Diabetes and heart disease triple costs for liver disease patients
A Swedish study of nearly 1,000 patients found that those with metabolic liver disease plus diabetes or cardiovascular disease rack up healthcare costs three times higher than those without these complications. The finding matters to insurers, employers, and health systems planning budgets and intervention strategies for managing multiple chronic conditions.
Originaltitel: Comorbid type 2 diabetes and cardiovascular disease drive higher healthcare costs in MASLD/MASH: a retrospective Swedish cohort study.

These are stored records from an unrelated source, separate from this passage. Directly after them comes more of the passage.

(* ===== verification/ReplicaStore.v ===== *)
(** * Replica views and their lifecycle (src/core/ReplicaStore.h, ReplicaStore.cc)

    [ReplicaView] serves stitched ranges: [map] splits a virtual range into
    overlay and origin pieces, [originRanges] names the original ranges behind
    it, [read] returns overlay bytes whose page CRCs were verified. [ReplicaStore]
    publishes a replica in an order no crash can turn into a servable torn view,
    adopts one after validating it, drops it, and punches the superseded ranges
    of the byte tier. *)

From S2P Require Import Prelude IOBackend Crc32c Config UrlKey MetaFile FileEntry SlotStore ReplicaFile.

Module RStore.
Import Replica.

(** ** The view's pieces *)
Record Seg := mkSeg { overlay : bool; soff : Z; slen : Z; stdata : Z }.

(** [std::lower_bound] with the predicate "ends at or before [o]": on a range the
    predicate partitions, the suffix that starts at the first element past [o]. *)
Fixpoint lower_bound {A} (before : A -> bool) (l : list A) : list A :=
  match l with
  | [] => []
  | x :: l' => if before x then lower_bound before l' else l
  end.

Fixpoint map_from (l : list Extent) (pos end_ : Z) : list Seg :=
  if negb (pos <? end_) then []
  else
    match l with
    | [] => [mkSeg false pos (end_ -% pos) 0]
    | e :: l' =>
        if end_ <=? virtOff e then [mkSeg false pos (end_ -% pos) 0]
        else
          let gap := if pos <? virtOff e then [mkSeg false pos (virtOff e -% pos) 0] else [] in
          let pos := if pos <? virtOff e then virtOff e else pos in
          let segEnd := Z.min end_ (virtOff e +% elen e) in
          if pos <? segEnd
          then gap ++ mkSeg true pos (segEnd -% pos) (tdataOff e +% (pos -% virtOff e)) :: map_from l' segEnd end_
          else gap ++ map_from l' pos end_
    end.

Definition map (m : ReplicaMeta) (off len : Z) : list Seg :=
  if virtualSize m <=? off then []
  else
    let end_ := Z.min (off +% len) (virtualSize m) in
    if end_ <=? off then []
    else map_from (lower_bound (fun e => virtOff e +% elen e <=? off) (extents m)) off end_.

(** Bytes the overlay does not carry are origin bytes below [originSize]. *)
Definition passThrough (originSize a b : Z) : list Range :=
  let hi := Z.min b originSize in
  if a <? hi then [mkRange a (hi -% a)] else [].

Fixpoint origin_from (originSize : Z) (l : list OrigRange) (pos end_ : Z) : list Range :=
  if negb (pos <? end_) then []
  else
    match l with
    | [] => passThrough originSize pos end_
    | o :: l' =>
        if end_ <=? ovirt o then passThrough originSize pos end_
        else
          let gap := if pos <? ovirt o then passThrough originSize pos (ovirt o) else [] in
          let pos := if pos <? ovirt o then ovirt o else pos in
          let segEnd := Z.min end_ (ovirt o +% olen o) in
          if pos <? segEnd
          then gap ++ mkRange (origOff o) (origLen o) :: origin_from originSize l' segEnd end_
          else gap ++ origin_from originSize l' pos end_
    end.

Definition originRanges (m : ReplicaMeta) (off len : Z) (out : list Range) : list Range :=
  if match origMap m with [] => true | _ => false end || (len =? 0) then out
  else
    let end_ := Z.min (off +% len) (virtualSize m) in
    if end_ <=? off then out
    else out ++ origin_from (originSize m) (lower_bound (fun o => ovirt o +% olen o <=? off) (origMap m)) off end_.

Definition hasOriginMap (m : ReplicaMeta) : bool := match origMap m with [] => false | _ => true end.

(** ** The counters of [Stats] this component moves *)
Inductive rctr := replicaReads | replicaReadBytes | replicaCrcFailures | replicaInvalid | replicaOpens
  | replicaPublished | replicaPunchedBytes.
#[global] Instance rctr_eq : EqDecision rctr.
Proof. solve_decision. Defined.

Record ReplicaView := mkView { meta_ : ReplicaMeta; fd_ : Z; invalid_ : bool }.
Definition invalidated (v : ReplicaView) : ReplicaView := mkView (meta_ v) (fd_ v) true.

Definition kMaxCoalescedRead : Z := Z.shiftl 1 20.

(** The last page of the run that starts at [rf]: [while (rl + 1 < stop && ...)]. *)
Fixpoint run_end (fuel : nat) (m : ReplicaMeta) (rf rl stop : Z) : Z :=
  match fuel with
  | O => rl
  | S fuel' =>
      if (rl + 1 <? stop) && (runBytes m rf (rl + 1) <=? kMaxCoalescedRead) then run_end fuel' m rf (rl + 1) stop else rl
  end.

Section checksum.
Context `{CK : Checksum}.
(** The CRC of every page of a run against the sidecar's; [got] bytes arrived. *)
Fixpoint verify_run (m : ReplicaMeta) (got : Z) (b : bytes) (o : Z) (l : list Z) : bool :=
  match l with
  | [] => true
  | i :: l' =>
      let nbytes := pageBytes m i in
      if (got <? o +% nbytes) || negb (crc 0 (zsub b o nbytes) =? zget (pageCrcs m) i) then false
      else verify_run m got b (o +% nbytes) l'
  end.
End checksum.

Section store.
Context {W : Type} `{!IOBackend W} `{CK : Checksum}.

Record World := mkWorld { io_ : W; stats_ : rctr -> Z }.
Definition io {A} (x : M W A) : M World A := fun s => let '(a, w) := x (io_ s) in (a, mkWorld w (stats_ s)).
Definition bump (c : rctr) (n : Z) : M World unit := fun s =>
  (tt, mkWorld (io_ s) (fun c' => if decide (c' = c) then stats_ s c' +% n else stats_ s c')).

(** ** Reading overlay bytes

    The result, the caller's buffer and the view. A run inside the request is
    read straight into the buffer, so bytes that then fail may be in it. *)
Fixpoint read_loop (fuel : nat) (v : ReplicaView) (off len rf last_ : Z) (out : bytes)
    : M World (option (bool * bytes * ReplicaView)) :=
  match fuel with
  | O => ret None
  | S fuel' =>
      if negb (rf <=? last_) then ret (Some (true, out, v))
      else
        let m := meta_ v in
        let rl := run_end (Z.to_nat (last_ - rf)) m rf rf (last_ + 1) in
        let rStart := rf *% kOverlayPageSize in
        let rBytes := runBytes m rf rl in
        let direct := (off <=? rStart) && (rStart +% rBytes <=? off +% len) in
        do rb <- io (preadFull (fd_ v) rBytes rStart);
        let got := if 0 <? fst rb then fst rb else 0 in
        let out := if direct then zsplice out (rStart -% off) (snd rb) else out in
        if negb (verify_run m got (snd rb) 0 (zrange rf (rl + 1))) then
          do_ bump replicaCrcFailures 1;
          ret (Some (false, out, invalidated v))
        else
          do_ bump replicaReads 1;
          do_ bump replicaReadBytes rBytes;
          let cStart := Z.max off rStart in
          let cEnd := Z.min (off +% len) (rStart +% rBytes) in
          let out := if direct then out else zsplice out (cStart -% off) (zsub (snd rb) (cStart -% rStart) (cEnd -% cStart)) in
          read_loop fuel' v off len (rl + 1) last_ out
  end.

Definition read (v : ReplicaView) (off len : Z) (out : bytes) : M World (option (bool * bytes * ReplicaView)) :=
  if len =? 0 then ret (Some (true, out, v))
  else if (off +% len <? off) || (tdataBytes (meta_ v) <? off +% len) then ret (Some (false, out, invalidated v))
  else
    let first := off / kOverlayPageSize in
    let last_ := (off +% len -% 1) / kOverlayPageSize in
    read_loop (S (S (Z.to_nat (last_ - first)))) v off len first last_ out.

Definition destroy (v : ReplicaView) : M World Z := if 0 <=? fd_ v then io (io_close (fd_ v)) else ret 0.

(** ** Paths *)
Context (cfg : Config.Config).
Definition tdataPath (k : UrlKey.UrlKey) : bytes :=
  UrlKey.objectDir k (Config.cacheDir cfg) ++ bs "/" ++ UrlKey.hashHex k ++ bs ".tdata".
Definition tmetaPath (k : UrlKey.UrlKey) : bytes :=
  UrlKey.objectDir k (Config.cacheDir cfg) ++ bs "/" ++ UrlKey.hashHex k ++ bs ".tmeta".
Definition tokPath (k : UrlKey.UrlKey) : bytes :=
  UrlKey.objectDir k (Config.cacheDir cfg) ++ bs "/" ++ UrlKey.hashHex k ++ bs ".tok".

(** ** The verify-once marker *)
Definition kTokMagic : bytes := bs "UCTV".
Definition mtimeNs (st : stat_t) : Z := w64 (st_mtime st) *% 1000000000 +% w64 (st_mtime_ns st).
Definition tokImage (tdataBytes mtNs : Z) (m : ReplicaMeta) : bytes :=
  let buf := zsplice (zeros 28) 0 kTokMagic in
  let buf := putLE 8 buf 4 tdataBytes in
  let buf := putLE 8 buf 12 mtNs in
  let buf := putLE 4 buf 20 (crc 0 (le_array 4 (pageCrcs m))) in
  putLE 4 buf 24 (crc 0 (zsub buf 0 24)).
Definition tokWrite (path : bytes) (tdataBytes mtNs : Z) (m : ReplicaMeta) : M W unit :=
  do fd <- io_open path O_WRONLY_CREAT_TRUNC;
  if fd <? 0 then ret tt
  else
    do_ pwriteFull fd (tokImage tdataBytes mtNs m) 0;
    do_ io_close fd;
    ret tt.
Definition tokMatches (path : bytes) (tdataBytes mtNs : Z) (m : ReplicaMeta) : M W bool :=
  do fd <- io_open path O_RDONLY;
  if fd <? 0 then ret false
  else
    do r <- preadFull fd 28 0;
    do_ io_close fd;
    ret ((fst r =? 28) && bytes_eqb (snd r) (tokImage tdataBytes mtNs m)).

Definition drop (k : UrlKey.UrlKey) : M W unit :=
  do_ io_unlink (tmetaPath k);
  do_ io_unlink (tdataPath k);
  do_ io_unlink (tokPath k);
  do_ io_unlink (tmetaPath k ++ bs ".tmp");
  do_ io_unlink (tdataPath k ++ bs ".tmp");
  ret tt.

(** ** Publish *)
Definition page_crcs (tdataBytes : Z) (tdata : bytes) : list Z :=
  List.map (fun i => crc 0 (zsub tdata (i *% kOverlayPageSize) (pageBytes_of tdataBytes i))) (zrange 0 (npages_of tdataBytes)).
(** The sidecar with the integrity data of the payload. *)
Definition with_payload (m : ReplicaMeta) (k : bytes) (tdata : bytes) : ReplicaMeta :=
  mkRep (flags m) (encoding m) (encoderVersion m) (originSize m) (originMtime m) (cksumKind m) (originCksum m)
    (virtualSize m) (zlen tdata) k (extents m) (superseded m) (origMap m) (page_crcs (zlen tdata) tdata).

(** Overlay bytes into [dTmp], synced, closed and renamed over [dPath]. *)
Definition publish_tdata (dPath tdata : bytes) : M W Z :=
  let dTmp := dPath ++ bs ".tmp" in
  do fd <- io_open dTmp O_WRONLY_CREAT_TRUNC;
  if fd <? 0 then ret fd
  else
    do w <- pwriteFull fd tdata 0;
    let rc := if negb (w =? zlen tdata) then (if w <? 0 then w else -EIO) else 0 in
    do rc <- (if rc =? 0 then io_fdatasync fd else ret rc);
    do crc_ <- io_close fd;
    let rc := if (rc =? 0) && (crc_ <? 0) then crc_ else rc in
    do rc <- (if rc =? 0 then io_rename dTmp dPath else ret rc);
    if negb (rc =? 0) then do_ io_unlink dTmp; ret rc
    else ret 0.

Definition publish_files (k : UrlKey.UrlKey) (m : ReplicaMeta) (tdata : bytes) : M W Z :=
  let dir := UrlKey.objectDir k (Config.cacheDir cfg) in
  do rc <- io_mkdirs dir;
  if rc <? 0 then ret rc
  else
    do busy <- Slots.serving dir (UrlKey.hashHex k);
    if (busy : bool) then ret (-EEXIST)
    else
      let dPath := tdataPath k in
      do rc <- publish_tdata dPath tdata;
      if negb (rc =? 0) then ret rc
      else
        do rc <- store (tmetaPath k) m true;
        if negb (rc =? 0) then do_ io_unlink dPath; ret rc
        else
          do busy <- Slots.serving dir (UrlKey.hashHex k);
          if (busy : bool) then
            do_ io_unlink (tmetaPath k);
            do_ io_unlink dPath;
            ret (-EEXIST)
          else
            do st <- io_stat dPath;
            do_ (if fst st =? 0 then tokWrite (tokPath k) (w64 (st_size (snd st))) (mtimeNs (snd st)) m else ret tt);
            ret 0.

Definition publish (k : UrlKey.UrlKey) (meta : ReplicaMeta) (tdata : bytes) : M World Z :=
  let m := with_payload meta (UrlKey.key k) tdata in
  match deserialize (serialize m) with
  | None => ret (-EINVAL)
  | Some _ =>
      do rc <- io (publish_files k m tdata);
      if rc =? 0 then do_ bump replicaPublished 1; ret 0 else ret rc
  end.

(** ** Adoption *)
Definition adoptable (m : ReplicaMeta) (k : bytes) (originSize_ originMtime_ cksumKind_ originCksum_ : Z) : bool :=
  bytes_eqb (key m) k && (originSize m =? originSize_) && (kZstd1 <=? encoding m) && (encoding m <=? kRaw) &&
  (if decide (Config.validate cfg = Config.VSizeMtime) then originMtime m =? originMtime_ else true) &&
  (if decide (Config.validate cfg = Config.VCksum) then
     if negb (cksumKind_ =? 0) then (cksumKind m =? cksumKind_) && (originCksum m =? originCksum_) else true
   else true).

(** The open-time verify of every overlay page. *)
Fixpoint scan_loop (fuel : nat) (fd : Z) (m : ReplicaMeta) (rf : Z) : M W (option bool) :=
  match fuel with
  | O => ret None
  | S fuel' =>
      if negb (rf <? npages m) then ret (Some true)
      else
        let rl := run_end (Z.to_nat (npages m - 1 - rf)) m rf rf (npages m) in
        let rBytes := runBytes m rf rl in
        do rb <- preadFull fd rBytes (rf *% kOverlayPageSize);
        let got := if 0 <? fst rb then fst rb else 0 in
        if negb (verify_run m got (snd rb) 0 (zrange rf (rl + 1))) then ret (Some false)
        else scan_loop fuel' fd m (rl + 1)
  end.
Definition full_verify (fd : Z) (m : ReplicaMeta) : M W (option bool) :=
  scan_loop (S (Z.to_nat (npages m))) fd m 0.

Definition quarantine (k : UrlKey.UrlKey) : M World (option ReplicaView) :=
  do_ bump replicaInvalid 1;
  do_ io (drop k);
  ret None.

(** The outer [option] is the fuel of the scan. *)
Definition openView (k : UrlKey.UrlKey) (originSize_ originMtime_ cksumKind_ originCksum_ : Z)
    : M World (option (option ReplicaView)) :=
  let quar := do v <- quarantine k; ret (Some v) in
  do st <- io (io_stat (tmetaPath k));
  if fst st <? 0 then ret (Some None)
  else
    do om <- io (load (tmetaPath k));
    match om with
    | None => quar
    | Some m =>
        if negb (adoptable m (UrlKey.key k) originSize_ originMtime_ cksumKind_ originCksum_) then quar
        else
          do fd <- io (io_open (tdataPath k) O_RDONLY);
          if fd <? 0 then quar
          else
            do dst <- io (io_fstat fd);
            if (fst dst <? 0) || negb (w64 (st_size (snd dst)) =? tdataBytes m) then do_ io (io_close fd); quar
            else
              do known <- io (tokMatches (tokPath k) (tdataBytes m) (mtimeNs (snd dst)) m);
              do ok <- (if (known : bool) then ret (Some true) else
                do ok <- io (full_verify fd m);
                match ok with
                | Some true =>
                    do_ io (tokWrite (tokPath k) (tdataBytes m) (mtimeNs (snd dst)) m);
                    ret (Some true)
                | Some false =>
                    do_ bump replicaCrcFailures 1;
                    do_ io (io_close fd);
                    ret (Some false)
                | None => ret None
                end);
              match ok with
              | None => ret None
              | Some false => quar
              | Some true =>
                  do_ bump replicaOpens 1;
                  ret (Some (Some (mkView m fd false)))
              end
    end.
End store.

(** ** Punch-and-clear: the byte tier gives up the superseded original ranges *)
Definition punchSuperseded {W} `{!IOBackend W} `{CK : Checksum} (cfg : Config.Config) (ukey : UrlKey.UrlKey)
    (clockS : nat -> Z) (ranges : list Range) : M (@Entry.St W * (rctr -> Z)) Z := fun s =>
  let spans := List.map (fun r => (roff r, rlen r)) ranges in
  let '(punched, e) := Entry.releaseRanges cfg ukey clockS spans (fst s) in
  (punched, (e, fun c => if decide (c = replicaPunchedBytes) then snd s c +% punched else snd s c)).
End RStore.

Patienter med metabolisk leverstelfingrad sjukdom (MASLD/MASH) och samtidig diabetes typ 2 eller hjärt-kärlsjukdom orsakar betydligt högre sjukvårdskostnader än de utan dessa tillstånd. En retrospektiv kohortstudie från tre svenska universitetssjukhus analyserade 959 patienter med biopsikonfirmerad diagnos mellan 1974 och 2020. Resultaten visar att årskostnaden var cirka 71 procent högre för patienter med diabetes och 76 procent högre för de med hjärt-kärlsjukdom jämfört med motsvarande grupper utan komorbiditet. Båda tillstånden associerades också med mer avancerad fibros vid baseline och högre incidens av cirros eller hepatocellulär karcinom under uppföljning. Karolinska Institutet, Linköpings universitet och Uppsala universitet genomförde studien. Resultaten motiverar multidisciplinär behandling för att minska sjukdomsprogression och kostnadsbelastningen — kritiskt för beslutsfattare inom regional sjukvård som planerar resursallokering.
OBJECTIVES: We compared healthcare resource utilization (HCRU) and healthcare costs in patients with metabolic dysfunction-associated steatotic liver disease (MASLD) or metabolic dysfunction-associated steatohepatitis (MASH) with or without obesity, type 2 diabetes (T2D) or cardiovascular disease (CVD). METHODS: This cohort study included adults with biopsy-confirmed MASLD/MASH from three Swedish university hospitals (1974-2020). Clinical data were linked to national registers to capture long-term outcomes, HCRU and costs. In addition to the overall cohort, patients were stratified into comorbidity-positive and comorbidity-negative subgroups for obesity, T2D and CVD. HCRU outcomes were hospitalizations, length of stay and outpatient visits. Total costs were the sum of direct costs (hospitalizations, outpatient visits, prescribed drugs) and indirect costs (sickness, early retirement benefits). Negative binomial and generalized linear models were used to estimate adjusted annual HCRU and costs, respectively. RESULTS: Among 959 patients, 40%, 25% and 11% were living with obesity, T2D and CVD, respectively. Patients with T2D or CVD had more advanced fibrosis at baseline and a higher incidence of cirrhosis or hepatocellular carcinoma during follow-up (up to 46 years depending on outcome), compared with those without T2D or CVD. T2D and CVD were linked to substantially greater HCRU and costs: mean annual total costs were approximately 76% higher for CVD and 71% higher for T2D compared with subgroups without these comorbidities. CONCLUSIONS: T2D and CVD are linked to an increased economic burden in MASLD/MASH. Holistic, multidisciplinary management is essential to help mitigate disease progression and the associated clinical and economic burden.